Dataset entries
▼

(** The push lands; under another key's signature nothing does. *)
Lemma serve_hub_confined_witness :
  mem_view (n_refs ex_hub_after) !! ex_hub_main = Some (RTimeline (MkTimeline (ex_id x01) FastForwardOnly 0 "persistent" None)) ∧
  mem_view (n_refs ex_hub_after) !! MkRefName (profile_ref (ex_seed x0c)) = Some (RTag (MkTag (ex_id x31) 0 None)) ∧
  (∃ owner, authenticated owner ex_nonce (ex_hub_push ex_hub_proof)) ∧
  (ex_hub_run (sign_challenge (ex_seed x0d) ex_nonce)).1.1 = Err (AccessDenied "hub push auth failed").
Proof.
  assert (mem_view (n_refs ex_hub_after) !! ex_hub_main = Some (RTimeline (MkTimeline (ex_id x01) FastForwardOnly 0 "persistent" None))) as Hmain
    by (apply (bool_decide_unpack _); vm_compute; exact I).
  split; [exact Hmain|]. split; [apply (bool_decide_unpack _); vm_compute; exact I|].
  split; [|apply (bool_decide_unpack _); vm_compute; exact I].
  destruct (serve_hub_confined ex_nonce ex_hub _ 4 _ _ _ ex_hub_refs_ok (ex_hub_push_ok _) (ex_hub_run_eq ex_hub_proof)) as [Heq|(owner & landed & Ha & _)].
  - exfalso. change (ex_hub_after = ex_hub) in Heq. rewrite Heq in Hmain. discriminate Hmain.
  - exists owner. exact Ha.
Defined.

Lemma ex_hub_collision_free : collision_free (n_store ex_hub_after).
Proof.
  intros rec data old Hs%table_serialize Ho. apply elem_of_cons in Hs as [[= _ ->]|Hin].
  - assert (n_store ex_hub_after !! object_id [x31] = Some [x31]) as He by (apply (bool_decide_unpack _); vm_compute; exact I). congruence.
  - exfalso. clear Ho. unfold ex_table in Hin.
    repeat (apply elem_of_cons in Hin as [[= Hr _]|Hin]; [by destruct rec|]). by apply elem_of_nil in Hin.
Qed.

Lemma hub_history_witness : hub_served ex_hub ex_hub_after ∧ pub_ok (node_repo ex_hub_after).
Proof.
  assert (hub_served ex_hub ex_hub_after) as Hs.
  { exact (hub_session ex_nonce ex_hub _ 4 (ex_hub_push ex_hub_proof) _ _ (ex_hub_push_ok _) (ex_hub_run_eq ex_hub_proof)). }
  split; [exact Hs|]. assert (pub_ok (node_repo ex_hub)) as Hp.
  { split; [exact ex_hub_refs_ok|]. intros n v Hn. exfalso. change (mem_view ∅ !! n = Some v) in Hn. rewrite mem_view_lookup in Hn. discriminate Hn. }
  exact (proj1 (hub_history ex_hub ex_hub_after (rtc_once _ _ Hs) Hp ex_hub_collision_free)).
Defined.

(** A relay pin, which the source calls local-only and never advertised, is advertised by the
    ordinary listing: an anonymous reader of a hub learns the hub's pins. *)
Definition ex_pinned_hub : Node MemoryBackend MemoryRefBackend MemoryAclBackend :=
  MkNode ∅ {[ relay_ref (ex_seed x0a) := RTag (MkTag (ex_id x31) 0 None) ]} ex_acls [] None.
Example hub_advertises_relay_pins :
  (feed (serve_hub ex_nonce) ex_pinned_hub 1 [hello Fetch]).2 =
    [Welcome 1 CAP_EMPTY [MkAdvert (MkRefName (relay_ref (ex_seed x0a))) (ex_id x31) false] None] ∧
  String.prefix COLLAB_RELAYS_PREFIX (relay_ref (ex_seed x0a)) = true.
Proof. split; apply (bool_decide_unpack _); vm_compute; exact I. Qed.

▲
▼

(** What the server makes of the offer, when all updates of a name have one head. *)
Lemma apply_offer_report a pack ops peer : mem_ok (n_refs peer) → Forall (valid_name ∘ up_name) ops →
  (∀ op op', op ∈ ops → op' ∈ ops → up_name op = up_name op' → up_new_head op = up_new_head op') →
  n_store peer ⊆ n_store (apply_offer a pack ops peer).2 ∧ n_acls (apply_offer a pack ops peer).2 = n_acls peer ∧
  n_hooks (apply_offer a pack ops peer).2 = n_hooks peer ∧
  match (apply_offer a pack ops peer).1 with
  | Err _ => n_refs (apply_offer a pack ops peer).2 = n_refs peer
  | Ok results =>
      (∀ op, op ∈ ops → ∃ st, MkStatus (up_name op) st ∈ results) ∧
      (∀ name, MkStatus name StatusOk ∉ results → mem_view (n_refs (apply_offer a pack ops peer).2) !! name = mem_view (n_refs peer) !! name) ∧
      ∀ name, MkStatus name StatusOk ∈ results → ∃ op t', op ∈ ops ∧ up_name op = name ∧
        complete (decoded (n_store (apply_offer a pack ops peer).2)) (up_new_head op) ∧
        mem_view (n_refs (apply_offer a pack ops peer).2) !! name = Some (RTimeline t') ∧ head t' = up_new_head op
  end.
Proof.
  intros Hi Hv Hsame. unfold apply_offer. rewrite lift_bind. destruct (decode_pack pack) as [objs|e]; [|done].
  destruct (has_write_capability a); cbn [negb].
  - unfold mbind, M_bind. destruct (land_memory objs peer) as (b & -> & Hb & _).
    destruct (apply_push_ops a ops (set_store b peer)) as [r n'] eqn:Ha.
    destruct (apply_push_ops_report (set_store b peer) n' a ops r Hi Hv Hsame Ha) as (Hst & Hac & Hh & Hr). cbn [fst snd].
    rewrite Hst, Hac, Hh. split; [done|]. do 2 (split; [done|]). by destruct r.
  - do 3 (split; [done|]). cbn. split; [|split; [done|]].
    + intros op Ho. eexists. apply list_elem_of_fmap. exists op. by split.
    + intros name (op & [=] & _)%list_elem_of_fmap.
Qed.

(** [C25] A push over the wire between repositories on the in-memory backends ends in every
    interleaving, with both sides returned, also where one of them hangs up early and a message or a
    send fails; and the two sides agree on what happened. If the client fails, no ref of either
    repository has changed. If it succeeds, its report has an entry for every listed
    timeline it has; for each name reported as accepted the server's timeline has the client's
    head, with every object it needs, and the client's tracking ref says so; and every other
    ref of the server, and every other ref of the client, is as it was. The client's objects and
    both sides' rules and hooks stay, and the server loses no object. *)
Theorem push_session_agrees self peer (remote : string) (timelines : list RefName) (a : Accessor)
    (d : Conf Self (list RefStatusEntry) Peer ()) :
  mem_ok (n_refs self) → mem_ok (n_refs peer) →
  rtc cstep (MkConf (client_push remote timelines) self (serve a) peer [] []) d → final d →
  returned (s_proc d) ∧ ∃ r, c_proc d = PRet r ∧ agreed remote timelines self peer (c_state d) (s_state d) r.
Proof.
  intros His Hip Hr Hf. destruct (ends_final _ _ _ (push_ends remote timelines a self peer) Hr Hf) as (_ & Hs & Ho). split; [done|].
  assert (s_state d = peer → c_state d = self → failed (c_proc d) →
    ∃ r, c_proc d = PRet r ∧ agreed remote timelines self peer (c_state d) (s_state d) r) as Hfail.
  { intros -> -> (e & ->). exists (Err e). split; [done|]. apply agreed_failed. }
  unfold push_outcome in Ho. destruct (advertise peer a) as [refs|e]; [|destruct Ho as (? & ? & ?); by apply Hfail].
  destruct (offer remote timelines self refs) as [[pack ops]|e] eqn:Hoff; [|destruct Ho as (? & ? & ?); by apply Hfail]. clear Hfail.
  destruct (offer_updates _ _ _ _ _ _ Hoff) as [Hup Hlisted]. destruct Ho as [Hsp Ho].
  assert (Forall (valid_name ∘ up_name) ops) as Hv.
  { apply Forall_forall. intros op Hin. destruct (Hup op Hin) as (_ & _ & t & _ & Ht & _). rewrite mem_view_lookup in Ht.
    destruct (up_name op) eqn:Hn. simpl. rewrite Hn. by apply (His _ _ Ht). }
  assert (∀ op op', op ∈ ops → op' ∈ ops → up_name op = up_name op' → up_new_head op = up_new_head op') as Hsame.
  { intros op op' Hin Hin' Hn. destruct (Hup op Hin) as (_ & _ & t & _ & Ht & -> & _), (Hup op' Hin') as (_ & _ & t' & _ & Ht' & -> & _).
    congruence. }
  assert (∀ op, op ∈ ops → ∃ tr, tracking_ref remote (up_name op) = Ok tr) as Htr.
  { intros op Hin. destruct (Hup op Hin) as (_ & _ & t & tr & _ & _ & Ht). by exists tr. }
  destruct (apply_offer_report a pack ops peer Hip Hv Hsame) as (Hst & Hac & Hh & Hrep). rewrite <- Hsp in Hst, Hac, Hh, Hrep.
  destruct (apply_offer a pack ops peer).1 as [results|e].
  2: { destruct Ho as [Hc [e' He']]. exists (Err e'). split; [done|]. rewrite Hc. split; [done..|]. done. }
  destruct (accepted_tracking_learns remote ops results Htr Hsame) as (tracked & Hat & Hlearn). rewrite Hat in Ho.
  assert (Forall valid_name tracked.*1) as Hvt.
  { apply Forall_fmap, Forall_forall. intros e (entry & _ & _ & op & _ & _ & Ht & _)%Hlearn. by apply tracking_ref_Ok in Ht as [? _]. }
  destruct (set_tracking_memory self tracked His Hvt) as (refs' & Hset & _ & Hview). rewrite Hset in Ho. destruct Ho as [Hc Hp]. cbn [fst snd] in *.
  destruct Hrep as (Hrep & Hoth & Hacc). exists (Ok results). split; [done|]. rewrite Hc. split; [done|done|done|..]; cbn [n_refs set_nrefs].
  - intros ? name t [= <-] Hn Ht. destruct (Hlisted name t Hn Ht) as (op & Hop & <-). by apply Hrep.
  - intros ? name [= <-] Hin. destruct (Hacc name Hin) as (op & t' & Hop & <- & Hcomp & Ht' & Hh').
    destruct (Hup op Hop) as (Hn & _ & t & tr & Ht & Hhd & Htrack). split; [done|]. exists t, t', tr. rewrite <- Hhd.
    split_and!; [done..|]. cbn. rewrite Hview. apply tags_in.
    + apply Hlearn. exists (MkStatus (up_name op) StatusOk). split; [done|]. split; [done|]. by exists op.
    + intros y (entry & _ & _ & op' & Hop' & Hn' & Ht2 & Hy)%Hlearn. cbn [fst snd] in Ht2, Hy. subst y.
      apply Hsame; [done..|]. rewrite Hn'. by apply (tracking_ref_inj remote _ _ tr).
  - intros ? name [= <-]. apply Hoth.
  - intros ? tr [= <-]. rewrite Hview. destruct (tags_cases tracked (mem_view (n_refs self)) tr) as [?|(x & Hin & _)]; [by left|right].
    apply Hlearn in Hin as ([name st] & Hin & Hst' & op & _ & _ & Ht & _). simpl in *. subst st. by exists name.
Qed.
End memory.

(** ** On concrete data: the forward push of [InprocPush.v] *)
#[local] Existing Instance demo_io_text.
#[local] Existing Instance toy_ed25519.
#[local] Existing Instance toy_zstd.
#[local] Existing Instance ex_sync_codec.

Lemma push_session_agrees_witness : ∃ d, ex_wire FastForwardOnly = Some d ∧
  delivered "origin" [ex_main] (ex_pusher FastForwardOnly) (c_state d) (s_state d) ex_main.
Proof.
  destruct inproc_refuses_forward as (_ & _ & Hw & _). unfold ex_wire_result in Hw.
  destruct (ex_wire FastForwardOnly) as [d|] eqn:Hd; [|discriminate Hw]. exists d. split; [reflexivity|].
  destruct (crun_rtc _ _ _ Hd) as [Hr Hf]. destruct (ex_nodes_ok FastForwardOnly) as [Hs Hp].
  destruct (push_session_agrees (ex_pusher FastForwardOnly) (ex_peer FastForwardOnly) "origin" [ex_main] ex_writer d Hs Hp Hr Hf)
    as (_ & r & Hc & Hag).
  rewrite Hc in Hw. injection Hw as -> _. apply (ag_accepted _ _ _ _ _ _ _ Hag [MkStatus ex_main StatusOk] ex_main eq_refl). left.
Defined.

▲

Note every line above where the string "Existing" shows up, and copy those lines.

ANSWER SECTION:
#[local] Existing Instance demo_io_text.
#[local] Existing Instance toy_ed25519.
#[local] Existing Instance toy_zstd.
#[local] Existing Instance ex_sync_codec.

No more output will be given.